I never questioned this way of living, perhaps because I was working in the entertainment industry, and maybe, too, because pretty much everyone I knew operated the same way.
The Hubster has changed this.
When we started dating, I learned that he donated hundreds of dollars every month to the church where we had met (this was also at a time when his business was booming). It made sense: he was recently widowed and after joining the choir there, found a village that provided a safe space of recovery and comfort. It was the right thing to do.
Giving that amount of money hasn’t been in our budget for a long time now.
But in the almost dozen years we’ve been a couple, we’ve continued to do our best to do good in a monetary way, even when our giving has been small.
Because really, the amount of these offerings isn’t the point.
What does count is simply the act itself—as well as choosing a cause that speaks to your heart.
Keeping this in mind, we don’t jump around from charity to charity.

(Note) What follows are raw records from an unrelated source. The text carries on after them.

Lemma run_eq w fuel config :
  Parse (args w) = ParseOk [] → loaded w = Ok config →
  run w fuel ≡
    match http_start w config, main_loop w fuel with
    | (Err e, calls), _ =>
        call (metrics_action config :: calls ++ [Print e]) ;; unwind w deferred_early (Returned 1)
    | (Ok _, calls), None => call (metrics_action config :: calls ++ up_actions w config) ;; mret Blocked
    | (Ok _, calls), Some (attempts, waits) =>
        call (metrics_action config :: calls ++ up_actions w config ++ [ConnectMQTT attempts waits]) ;;
        with_defer w (deferred config) (stopping w)
    end.
Proof.
  intros Ha Hl. unfold run, run_flags, loadConfig. rewrite Ha, Hl. cbv zeta.
  change (GoMetrics _ _) with (metrics_action config).
  rewrite with_defer_call.
  pose proof (with_defer_app w [ShutdownMetrics (5 * Second)] [CancelRoot] (run_server w fuel config)) as Hd.
  pose proof (run_server_deferred w fuel config) as Hs. cbn [app] in Hd. fold deferred_early in Hd.
  destruct (http_start w config) as [[[]|e] calls]; [destruct (main_loop w fuel) as [[n waits]|]|];
    apply (call_merge [metrics_action config]); (etransitivity; [exact Hd|exact Hs]).
Qed.

(** ** Waits and take-downs *)

Definition completes (w : world) (p : place) (a : action) : bool :=
  match fate_of w p a with Completes => true | _ => false end.

(** What the trace shows of a call. *)
Definition tried (w : world) (p : place) (a : action) : action := if completes w p a then a else Interrupted a.

(** How a function ends whose body has ended with [r], when no deferred call blocks. *)
Definition finish (w : world) (ds : list action) (r : outcome Z) : outcome Z :=
  if forallb (completes w Deferred) ds then r else Panicked.

Lemma attempt_eq w p a s :
  attempt w p a s =
    (match fate_of w p a with Completes => Returned tt | Panics => Panicked | Blocks => Blocked end, s, [tried w p a]).
Proof. unfold attempt, tried, completes. by destruct (fate_of w p a). Qed.

(** Everything is done, or it stops at the first call that does not return. *)
Lemma perform_cases w p l s :
  ∃ o acts, perform w p l s = (o, s, acts) ∧
    (Forall (λ a, completes w p a = true) l ∧ o = Returned tt ∧ acts = l ∨
     ∃ pre a post, l = pre ++ a :: post ∧ Forall (λ b, completes w p b = true) pre ∧ completes w p a = false ∧
       o = (match fate_of w p a with Blocks => Blocked | _ => Panicked end) ∧ acts = pre ++ [Interrupted a]).
Proof.
  induction l as [|a l (o & acts & E & IH)]; [eexists _, _; split; [done|by left]|].
  cbn [perform]. unfold andthen. rewrite (bind_run _ _ s _ _ _ (attempt_eq w p a s)).
  unfold run_val, run_state, run_calls.
  destruct (completes w p a) eqn:Hc; unfold tried; rewrite Hc; unfold completes in Hc; destruct (fate_of w p a) eqn:Hf; try done.
  - rewrite E. eexists _, _. split; [done|]. cbn [fst snd]. destruct IH as [(Hl & -> & ->)|(pre & b & post & -> & Hp & Hb & -> & ->)].
    + left. split_and!; [|done|done]. constructor; [unfold completes; by rewrite Hf|done].
    + right. exists (a :: pre), b, post. split_and!; [done| |done|done|done].
      constructor; [unfold completes; by rewrite Hf|done].
  - eexists _, _. split; [done|]. right. exists [], a, l. unfold completes. by rewrite Hf.
  - eexists _, _. split; [done|]. right. exists [], a, l. unfold completes. by rewrite Hf.
Qed.

(** All deferred calls are made, up to one that blocks. *)
Lemma unwind_cases w ds r s :
  r ≠ Blocked →
  ∃ o acts, unwind w ds r s = (o, s, acts) ∧
    (o ≠ Blocked ∧ o = finish w ds r ∧ acts = tried w Deferred <$> ds ∨
     o = Blocked ∧ Exists (λ d, fate_of w Deferred d = Blocks) ds ∧ ∀ b, b ∈ acts → b ∈ tried w Deferred <$> ds).
Proof.
  revert r. induction ds as [|d ds IH]; intros r Hr; [eexists _, _; split; [done|]; left; by destruct r|].
  assert (E : unwind w (d :: ds) r = (r' ← attempt w Deferred d;
    unwind w ds (match r' with Returned _ => r | Panicked => Panicked | Blocked => Blocked end))) by by destruct r.
  rewrite E, (bind_run _ _ s _ _ _ (attempt_eq w Deferred d s)). clear E. unfold run_val, run_state, run_calls.
  destruct (fate_of w Deferred d) eqn:Hf.
  - destruct (IH r Hr) as (o & acts & -> & Hcase). eexists _, _. split; [done|]. cbn [fst snd].
    unfold finish, completes in *. cbn [forallb]. rewrite Hf. cbn [andb].
    destruct Hcase as [(Ho & -> & ->)|(-> & Hb & Hin)]; [by left|right]. split; [done|split; [by right|]].
    intros b [->|Hb']%elem_of_cons; [by left|right; by apply Hin].
  - destruct (IH Panicked ltac:(done)) as (o & acts & -> & Hcase). eexists _, _. split; [done|]. cbn [fst snd].
    unfold finish, completes in *. cbn [forallb]. rewrite Hf. cbn [andb].
    destruct Hcase as [(Ho & -> & ->)|(-> & Hb & Hin)]; [left|right].
    + split; [done|split; [by destruct (forallb _ ds)|done]].
    + split; [done|split; [by right|]]. intros b [->|Hb']%elem_of_cons; [by left|right; by apply Hin].
  - rewrite unwind_blocked. eexists _, _. split; [done|]. cbn [fst snd]. right. split; [done|]. split; [by left|].
    intros b Hb. apply elem_of_app in Hb as [[->|[]%elem_of_nil]%elem_of_cons|[]%elem_of_nil]. by left.
Qed.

Rather, we stick to one or two organizations, and then support them for at least six months—often longer. With this template, we’ve been able to connect to whatever the group is trying to accomplish, as well as feel invested in its success.
At the same time, we choose organizations which match our values and life experience.
To that end, and for many years, we gave $20 every month to All Girls Allowed (www.allgirlsallowed.org), a small but mighty non-profit founded by Tiananmen Square leader and two-time Nobel Prize nominee Chai Ling. Working on the ground in China, AGA lets the rest of the world know about the many millions of baby girls who are “lost” very single year to forced late-term abortions, abandonment and gendercide. In a place where females are considered to be less than males in every way, AGA also supports infant girls and their mothers, both emotionally and materially.
Given that our daughter could have easily been part of this awful scenario, donating to AGA just made sense.
Most recently, we’ve been supporting another non-profit.
It’s Pets for Vets (www.petsforvets.com), an organization that matches shelter dogs with veterans who suffer from PTSD, traumatic brain injury, depression and anxiety. Founded by animal trainer Clarissa Black (who has a B.A. in Animal Science and a master’s degree in Anthrozoology), Black first became aware of the calming effect that dogs have on vets when she worked at a Veterans Affairs hospital in California.
Also knowing that millions of canines end up in shelters each year, Black then came up with a brilliant idea: why not find homes for these abandoned dogs with some of these vets, bringing comfort and healing to both? Given how much love we’ve received from our own rescue dogs, and also wanting to help the true heroes of our country beyond a bumper sticker, Pets for Vets is absolutely our kind of group. (Get some Kleenex, then watch its direct impact on clients here, at www.yahoo.com/news/video/shelter-dogs-helping-u-veterans-150022938.html.)
Finally, here’s the funny thing about giving away money.
Doing it makes us feel good.
Maybe that’s because, in its own small way, these offerings make us realize that it is possible to make an impact on a corner of a corner of a corner of the world—and that when we do, we still have each other’s backs.
And in this most unusual of times, that’s A Very Good Thing.
What are your thoughts on the act of giving? I look forward to your comments and stories!
P.S. Thinking of supporting a charitable organization, but don’t know where to start? Begin with www.charitynavigator.org.